* [Source data]:
========================================================================

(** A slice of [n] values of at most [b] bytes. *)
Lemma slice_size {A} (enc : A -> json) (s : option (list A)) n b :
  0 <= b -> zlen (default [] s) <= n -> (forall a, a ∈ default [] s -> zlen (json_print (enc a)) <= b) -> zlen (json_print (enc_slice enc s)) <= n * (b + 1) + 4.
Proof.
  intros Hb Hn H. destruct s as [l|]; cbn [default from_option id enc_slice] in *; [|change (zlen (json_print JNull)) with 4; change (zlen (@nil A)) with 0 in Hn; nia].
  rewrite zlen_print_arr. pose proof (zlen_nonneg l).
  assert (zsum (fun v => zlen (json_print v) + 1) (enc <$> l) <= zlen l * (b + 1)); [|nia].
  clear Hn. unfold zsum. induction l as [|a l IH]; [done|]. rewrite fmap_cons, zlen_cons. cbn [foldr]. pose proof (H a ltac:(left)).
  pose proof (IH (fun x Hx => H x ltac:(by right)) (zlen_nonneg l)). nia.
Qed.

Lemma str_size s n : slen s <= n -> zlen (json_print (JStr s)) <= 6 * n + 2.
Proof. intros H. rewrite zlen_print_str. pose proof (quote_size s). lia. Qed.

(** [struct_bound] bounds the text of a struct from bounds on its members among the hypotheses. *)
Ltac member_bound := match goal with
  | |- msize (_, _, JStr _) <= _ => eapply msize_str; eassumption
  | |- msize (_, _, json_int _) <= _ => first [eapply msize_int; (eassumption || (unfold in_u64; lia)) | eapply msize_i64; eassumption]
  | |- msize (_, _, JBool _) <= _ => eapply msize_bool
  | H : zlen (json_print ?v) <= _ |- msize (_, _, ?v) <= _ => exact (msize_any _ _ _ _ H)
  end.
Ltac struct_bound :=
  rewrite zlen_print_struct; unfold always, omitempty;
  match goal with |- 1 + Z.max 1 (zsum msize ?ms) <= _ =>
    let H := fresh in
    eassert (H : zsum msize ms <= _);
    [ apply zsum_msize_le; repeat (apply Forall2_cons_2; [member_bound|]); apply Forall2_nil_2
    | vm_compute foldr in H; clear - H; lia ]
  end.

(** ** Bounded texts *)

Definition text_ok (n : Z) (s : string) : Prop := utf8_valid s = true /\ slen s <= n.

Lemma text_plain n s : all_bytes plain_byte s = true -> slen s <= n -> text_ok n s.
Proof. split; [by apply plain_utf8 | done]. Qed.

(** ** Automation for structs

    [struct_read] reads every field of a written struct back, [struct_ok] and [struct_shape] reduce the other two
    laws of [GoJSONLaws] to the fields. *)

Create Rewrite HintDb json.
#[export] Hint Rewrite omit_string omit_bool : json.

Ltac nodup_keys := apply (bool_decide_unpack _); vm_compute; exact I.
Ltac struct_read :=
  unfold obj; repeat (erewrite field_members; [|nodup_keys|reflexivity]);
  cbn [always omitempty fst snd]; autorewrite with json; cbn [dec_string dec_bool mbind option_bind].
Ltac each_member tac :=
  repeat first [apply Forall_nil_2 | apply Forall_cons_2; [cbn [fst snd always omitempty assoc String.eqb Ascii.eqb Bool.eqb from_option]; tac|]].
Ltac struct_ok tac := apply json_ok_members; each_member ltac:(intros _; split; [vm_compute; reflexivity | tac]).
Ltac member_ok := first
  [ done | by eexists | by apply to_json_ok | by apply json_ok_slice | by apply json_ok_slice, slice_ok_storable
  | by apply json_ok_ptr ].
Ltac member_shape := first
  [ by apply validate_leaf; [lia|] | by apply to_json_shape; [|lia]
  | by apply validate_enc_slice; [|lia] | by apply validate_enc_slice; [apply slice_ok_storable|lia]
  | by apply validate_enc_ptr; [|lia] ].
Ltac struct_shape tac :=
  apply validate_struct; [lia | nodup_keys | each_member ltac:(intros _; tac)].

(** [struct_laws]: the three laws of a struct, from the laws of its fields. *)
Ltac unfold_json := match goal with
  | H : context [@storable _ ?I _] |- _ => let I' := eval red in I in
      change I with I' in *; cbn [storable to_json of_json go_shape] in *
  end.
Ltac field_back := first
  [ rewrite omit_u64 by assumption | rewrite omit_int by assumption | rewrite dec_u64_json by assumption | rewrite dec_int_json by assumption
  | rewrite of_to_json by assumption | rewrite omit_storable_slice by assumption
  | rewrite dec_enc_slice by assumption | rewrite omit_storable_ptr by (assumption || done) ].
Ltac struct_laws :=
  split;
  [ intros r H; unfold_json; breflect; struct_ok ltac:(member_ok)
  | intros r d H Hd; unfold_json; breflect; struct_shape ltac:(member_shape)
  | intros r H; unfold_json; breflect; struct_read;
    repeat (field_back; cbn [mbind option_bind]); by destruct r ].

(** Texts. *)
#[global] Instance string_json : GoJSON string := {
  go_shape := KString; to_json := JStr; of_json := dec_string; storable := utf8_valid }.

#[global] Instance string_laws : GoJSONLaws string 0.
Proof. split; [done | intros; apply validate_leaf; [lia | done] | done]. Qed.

========================================================================

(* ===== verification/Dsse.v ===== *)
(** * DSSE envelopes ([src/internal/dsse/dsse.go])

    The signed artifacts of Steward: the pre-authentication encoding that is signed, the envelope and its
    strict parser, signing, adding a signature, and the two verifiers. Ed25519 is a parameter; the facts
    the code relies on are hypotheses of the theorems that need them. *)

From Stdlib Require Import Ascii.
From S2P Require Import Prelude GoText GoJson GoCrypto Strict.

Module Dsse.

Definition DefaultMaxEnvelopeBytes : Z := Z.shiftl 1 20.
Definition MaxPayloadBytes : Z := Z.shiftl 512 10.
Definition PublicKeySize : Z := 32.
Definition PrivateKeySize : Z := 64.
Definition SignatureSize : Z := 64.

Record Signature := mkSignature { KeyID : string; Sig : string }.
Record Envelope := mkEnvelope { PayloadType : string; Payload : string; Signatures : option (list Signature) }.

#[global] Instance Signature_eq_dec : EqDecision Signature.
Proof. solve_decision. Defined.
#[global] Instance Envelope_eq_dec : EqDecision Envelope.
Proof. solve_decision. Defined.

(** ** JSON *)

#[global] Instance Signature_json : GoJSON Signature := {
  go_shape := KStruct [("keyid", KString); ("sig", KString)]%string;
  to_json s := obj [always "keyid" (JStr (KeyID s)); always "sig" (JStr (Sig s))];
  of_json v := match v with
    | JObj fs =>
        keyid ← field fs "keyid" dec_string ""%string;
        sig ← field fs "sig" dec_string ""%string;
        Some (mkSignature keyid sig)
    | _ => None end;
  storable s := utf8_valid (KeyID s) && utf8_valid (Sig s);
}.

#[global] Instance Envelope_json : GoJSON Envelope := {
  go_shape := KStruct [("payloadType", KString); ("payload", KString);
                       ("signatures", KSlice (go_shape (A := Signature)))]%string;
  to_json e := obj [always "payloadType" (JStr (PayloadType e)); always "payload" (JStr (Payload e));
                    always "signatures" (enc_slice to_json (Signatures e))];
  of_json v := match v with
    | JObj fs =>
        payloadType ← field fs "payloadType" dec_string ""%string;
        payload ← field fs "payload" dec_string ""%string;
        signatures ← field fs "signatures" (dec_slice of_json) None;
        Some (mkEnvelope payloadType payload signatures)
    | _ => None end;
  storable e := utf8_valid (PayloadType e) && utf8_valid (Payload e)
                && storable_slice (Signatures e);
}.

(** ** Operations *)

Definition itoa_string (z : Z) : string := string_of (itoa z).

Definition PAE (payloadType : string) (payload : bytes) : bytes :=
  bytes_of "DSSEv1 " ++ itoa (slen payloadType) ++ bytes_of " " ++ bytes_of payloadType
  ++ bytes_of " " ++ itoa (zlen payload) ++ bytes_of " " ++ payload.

========================================================================

* [Task prompt]:
Repeat word for word the lines above that run from the line containing "the code relies" through the line containing "Record Envelope := mkEnvelope", both ends included, and nothing else.

* [Written solution]:
    the code relies on are hypotheses of the theorems that need them. *)

From Stdlib Require Import Ascii.
From S2P Require Import Prelude GoText GoJson GoCrypto Strict.

Module Dsse.

Definition DefaultMaxEnvelopeBytes : Z := Z.shiftl 1 20.
Definition MaxPayloadBytes : Z := Z.shiftl 512 10.
Definition PublicKeySize : Z := 32.
Definition PrivateKeySize : Z := 64.
Definition SignatureSize : Z := 64.

Record Signature := mkSignature { KeyID : string; Sig : string }.
Record Envelope := mkEnvelope { PayloadType : string; Payload : string; Signatures : option (list Signature) }.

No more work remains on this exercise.